Stored data
(** * frp-web-lite: the resource guardian, the panel's caches and the
      monitor's memoising decorator

    A shallow embedding of the three Python modules of the repository:

    - [resource_guardian.py]: [ResourceGuardian] (configuration loading,
      restart policy, restart execution, the health check of one tick and
      the daemon loop);
    - [app.py]: [execute_command_internal], [execute_command] and
      [get_cached_data];
    - [performance_monitor.py]: the [lightweight_cache] decorator.

    Conventions of the embedding.

    - A Python [int] is a [Z].  A Python [float] is the rational it
      denotes, a [Q]: comparisons between a float and an int are exact in
      Python, and so they are here; the rounding of a float subtraction is
      not modelled.  [psutil] and the clocks never produce NaN or an
      infinity.
    - [datetime.now()] is an integer number of microseconds, which is the
      resolution of [datetime]; a [timedelta] is a difference of two such
      numbers.  [time.time()] is a [Q] number of seconds.
    - Every call that leaves the process (a subprocess, a [psutil] query, a
      file, the clock) takes its outcome from an explicit environment
      argument, and leaves an [Event] in the trace of the state.
    - An exception is a value [Raise e] of the result type [Res]; every
      exception of the model derives from Python's [Exception]
      (asynchronous interrupts are outside the model, except the stop
      signal of the daemon loop, which has an outcome of its own). *)

From Stdlib Require Import ZArith QArith Qabs Qround String Ascii List Bool Lia.
From Stdlib Require Import DecimalString.
From stdpp Require Import base gmap strings list sorting.

Set Warnings "-register-all".

Local Open Scope string_scope.
Local Open Scope list_scope.
Local Open Scope Z_scope.

(** ** Python values, exceptions and text formatting *)

Module Py.

(** The values [json.load] produces, which are also the values the
    panel's dictionaries hold. A JSON object has string keys. *)
Inductive PyVal : Type :=
| PNone
| PBool (b : bool)
| PInt (z : Z)
| PFloat (q : Q)
| PStr (s : string)
| PList (l : list PyVal)
| PDict (d : list (string * PyVal)).

Definition is_none (v : PyVal) : bool :=
  match v with PNone => true | _ => false end.

(** Exception classes the three modules tell apart, and the rest. *)
Inductive ExcClass : Type :=
| TimeoutExpired
| NoSuchProcess
| ZombieProcess
| TypeError
| ValueError
| OtherException (name : string).

Record PyExc : Type := mkExc { exc_class : ExcClass; exc_text : string }.

(** [except subprocess.TimeoutExpired] *)
Definition is_TimeoutExpired (e : PyExc) : bool :=
  match exc_class e with TimeoutExpired => true | _ => false end.

(** [except psutil.NoSuchProcess]; [ZombieProcess] is a subclass. *)
Definition is_NoSuchProcess (e : PyExc) : bool :=
  match exc_class e with NoSuchProcess | ZombieProcess => true | _ => false end.

Inductive Res (A : Type) : Type :=
| Ok (a : A)
| Raise (e : PyExc).
Arguments Ok {A} a.
Arguments Raise {A} e.

Definition raised {A} (r : Res A) : bool :=
  match r with Ok _ => false | Raise _ => true end.

(** What [subprocess.run(..., capture_output=True, text=True)] returns. *)
Record Completed : Type := mkCompleted {
  returncode : Z;
  stdout : string;
  stderr : string
}.

(** *** Comparisons on floats *)

Definition Qltb (x y : Q) : bool := (Qnum x * QDen y <? Qnum y * QDen x)%Z.
Definition Qgtb (x y : Q) : bool := Qltb y x.

(** *** [str(int)] and the [:.Nf] format *)

Definition str_int (z : Z) : string := NilZero.string_of_int (Z.to_int z).

(** Round to the nearest integer, ties to even: the rounding of
    Python's float formatting, which works on the exact value. *)
Definition round_half_even (x : Q) : Z :=
  let a := Qnum x in
  let b := Zpos (Qden x) in
  let f := a / b in
  let r := a mod b in
  match 2 * r ?= b with
  | Lt => f
  | Gt => f + 1
  | Eq => if Z.even f then f else f + 1
  end.

Fixpoint zero_pad (width : nat) (s : string) : string :=
  match width with
  | O => s
  | S w => if (String.length s <? width)%nat then zero_pad w ("0" +:+ s) else s
  end.

(** [format(x, '.<digits>f')]: the sign of [x], then [|x|] rounded to
    [digits] decimals. *)
Definition format_fixed (digits : nat) (x : Q) : string :=
  let scale := 10 ^ Z.of_nat digits in
  let n := round_half_even (Qabs x * inject_Z scale) in
  let sign := if Qltb x 0 then "-" else "" in
  let int_part := str_int (n / scale) in
  match digits with
  | O => sign +:+ int_part
  | _ => sign +:+ int_part +:+ "." +:+ zero_pad digits (str_int (n mod scale))
  end.

(** *** [str.strip()] and [str.split()] on ASCII text *)

(** The ASCII characters [str.isspace] accepts: 9 to 13, 28 to 32. *)
Definition isspace (c : ascii) : bool :=
  let n := nat_of_ascii c in
  ((9 <=? n) && (n <=? 13) || (28 <=? n) && (n <=? 32))%nat.
(** Consecutive two-character slices spell a slice. *)
Lemma joined_slices a n s :
  joined (map (fun k => substring (a + 2 * k) 2 s) (seq 0 n)) = substring a (2 * n) s.
Proof.
  revert a. induction n as [|n IH]; intros a.
  - simpl. rewrite substring_zero. reflexivity.
  - simpl seq. rewrite map_cons. simpl joined.
    rewrite <- seq_shift, map_map.
    replace (2 * S n)%nat with (2 + 2 * n)%nat by lia.
    rewrite substring_add. f_equal; [f_equal; lia|].
    rewrite <- (IH (a + 2)%nat). f_equal. apply map_ext. intros k. f_equal. lia.
Qed.

(** The indices of the loop of [file_location]. *)
Lemma range2_seq stop :
  range 0 stop 2 = map (fun k => 2 * Z.of_nat k) (seq 0 (Z.to_nat ((stop + 1) / 2))).
Proof.
  unfold range. replace (stop - 0 + 2 - 1) with (stop + 1) by lia. reflexivity.
Qed.

Lemma filter_map_all {A B} (P : B -> Prop) `{forall x, Decision (P x)}
    (f g : A -> B) (l : list A) :
  (forall x, x ∈ l -> f x = g x /\ P (g x)) ->
  filter P (map f l) = map g l.
Proof.
  induction l as [|x l IH]; intros Hall; [reflexivity|].
  destruct (Hall x ltac:(left)) as [Hfg HP].
  rewrite !map_cons, Hfg, filter_cons_True by exact HP.
  f_equal. apply IH. intros y Hy. apply Hall. right. exact Hy.
Qed.

(** The shards of a digest of at least [length] characters. *)
Lemma shards_full length d :
  length <= len d ->
  shards length d
  = map (fun k => substring (2 * k) 2 d) (seq 0 (Z.to_nat ((length - 1) / 2))).
Proof.
  intros Hlen. unfold shards. rewrite range2_seq, map_map.
  replace (length - 2 + 1) with (length - 1) by lia.
  apply filter_map_all. intros k Hk. apply elem_of_seq in Hk.
  assert (Hb : 2 * Z.of_nat k + 2 <= len d).
  { assert (Z.of_nat k + 1 <= (length - 1) / 2) by lia.
    pose proof (Z.mul_div_le (length - 1) 2 ltac:(lia)). lia. }
  rewrite slice_inside by lia.
  replace (Z.to_nat (2 * Z.of_nat k)) with (2 * k)%nat by lia.
  split; [reflexivity|]. apply is_component_length2, length_substring.
  unfold len in Hb. lia.
Qed.

(** X8.  Two different identifiers that are each one path component get
    different paths: no two identifiers share a file. *)
Theorem file_location_injective (algorithm : string) (length : Z) (d d' : string) :
  is_name algorithm = true ->
  is_name d = true ->
  is_name d' = true ->
  d <> d' ->
  file_location algorithm length d <> file_location algorithm length d'.
Proof.
  intros Halg Hd Hd' Hne.
  rewrite !file_location_parts by (assumption || apply is_name_has_slash; assumption).
  rewrite (is_name_component d Hd), (is_name_component d' Hd').
  intros [= Heq]. apply app_inj_tail in Heq as [_ Heq]. contradiction.
Qed.

Lemma file_location_injective_witness :
  "abcde" <> "abcdf"
  /\ file_location "sha256" 5 "abcde" <> file_location "sha256" 5 "abcdf".
Proof.
  assert (H : "abcde" <> "abcdf") by discriminate.
  exact (conj H (file_location_injective "sha256" 5 "abcde" "abcdf"
                   eq_refl eq_refl eq_refl H)).
Defined.

(** X9.  For the empty identifier and for the identifier [.], which pathlib
    drops as components, the path has no shard and no file name: it is the
    directory [<alg>/l<L>] itself, for every L. *)
Theorem file_location_of_dropped_identifier (algorithm : string) (length : Z) (d : string) :
  is_name algorithm = true ->
  d = "" \/ d = "." ->
  file_location algorithm length d
  = {| anchor := ""; parts := [algorithm; "l" +:+ str length] |}.
Proof.
  intros Halg Hd.
  assert (Hc : is_component d = false) by (destruct Hd as [-> | ->]; reflexivity).
  assert (Hs : has_slash d = false) by (destruct Hd as [-> | ->]; reflexivity).
  rewrite file_location_parts by assumption.
  fold (shards length d). rewrite (shards_not_component length d Hc), Hc. reflexivity.
Qed.

Lemma file_location_of_dropped_identifier_witness :
  path_str (file_location "sha256" 5 ".") = "sha256/l5".
Proof.
  rewrite (file_location_of_dropped_identifier "sha256" 5 "." eq_refl (or_intror eq_refl)).
  reflexivity.
Defined.

(** X10.  For a digest of at least L characters the path has
    [(L - 1) / 2] shard components (none for L <= 2), whatever the digest,
    so all entries lie at the same depth; and the shards, one after the
    other, spell the first [2 * ((L - 1) / 2)] characters of the digest. *)
Theorem file_location_shards_spell_prefix (algorithm : string) (length : Z) (d : string) :
  is_name algorithm = true ->
  is_name d = true ->
  length <= len d ->
  let n := Z.to_nat ((length - 1) / 2) in
  exists sh,
    parts (file_location algorithm length d) = algorithm :: ("l" +:+ str length) :: sh ++ [d]
    /\ List.length sh = n
    /\ joined sh = substring 0 (2 * n) d.
Proof.
  intros Halg Hd Hlen n. exists (shards length d). split; [|split].
  - rewrite file_location_parts by (assumption || apply is_name_has_slash; assumption).
    rewrite (is_name_component d Hd). reflexivity.
  - rewrite shards_full by exact Hlen. rewrite length_map, length_seq. reflexivity.
  - rewrite shards_full by exact Hlen. apply (joined_slices 0).
Qed.

Lemma file_location_shards_spell_prefix_witness :
  exists sh,
    parts (file_location "sha256" 7 "abcdefg") = "sha256" :: "l7" :: sh ++ ["abcdefg"]
    /\ List.length sh = 3%nat
    /\ joined sh = "abcdef".
Proof.
  apply (file_location_shards_spell_prefix "sha256" 7 "abcdefg" eq_refl eq_refl).
  vm_compute. discriminate.
Defined.

(** ** The content store and the handlers, continued *)

Lemma substring_prefix m s : exists rest, s = substring 0 m s +:+ rest.
Proof.
  revert m. induction s as [|x s IH]; intros [|m]; simpl.
  - exists "". reflexivity.
  - exists "". reflexivity.
  - exists (String x s). reflexivity.
  - destruct (IH m) as [rest Hr]. exists rest.
    change (String x s = String x (substring 0 m s +:+ rest)). f_equal. exact Hr.
Qed.

Lemma length_substring_0 m s :
  String.length (substring 0 m s) = Nat.min m (String.length s).
Proof.
  revert m. induction s as [|x s IH]; intros [|m]; simpl; auto.
Qed.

(Work to complete): Look through the entries above and count each line holding "Inductive"; report the count alone.

(Reply to the exercise): 3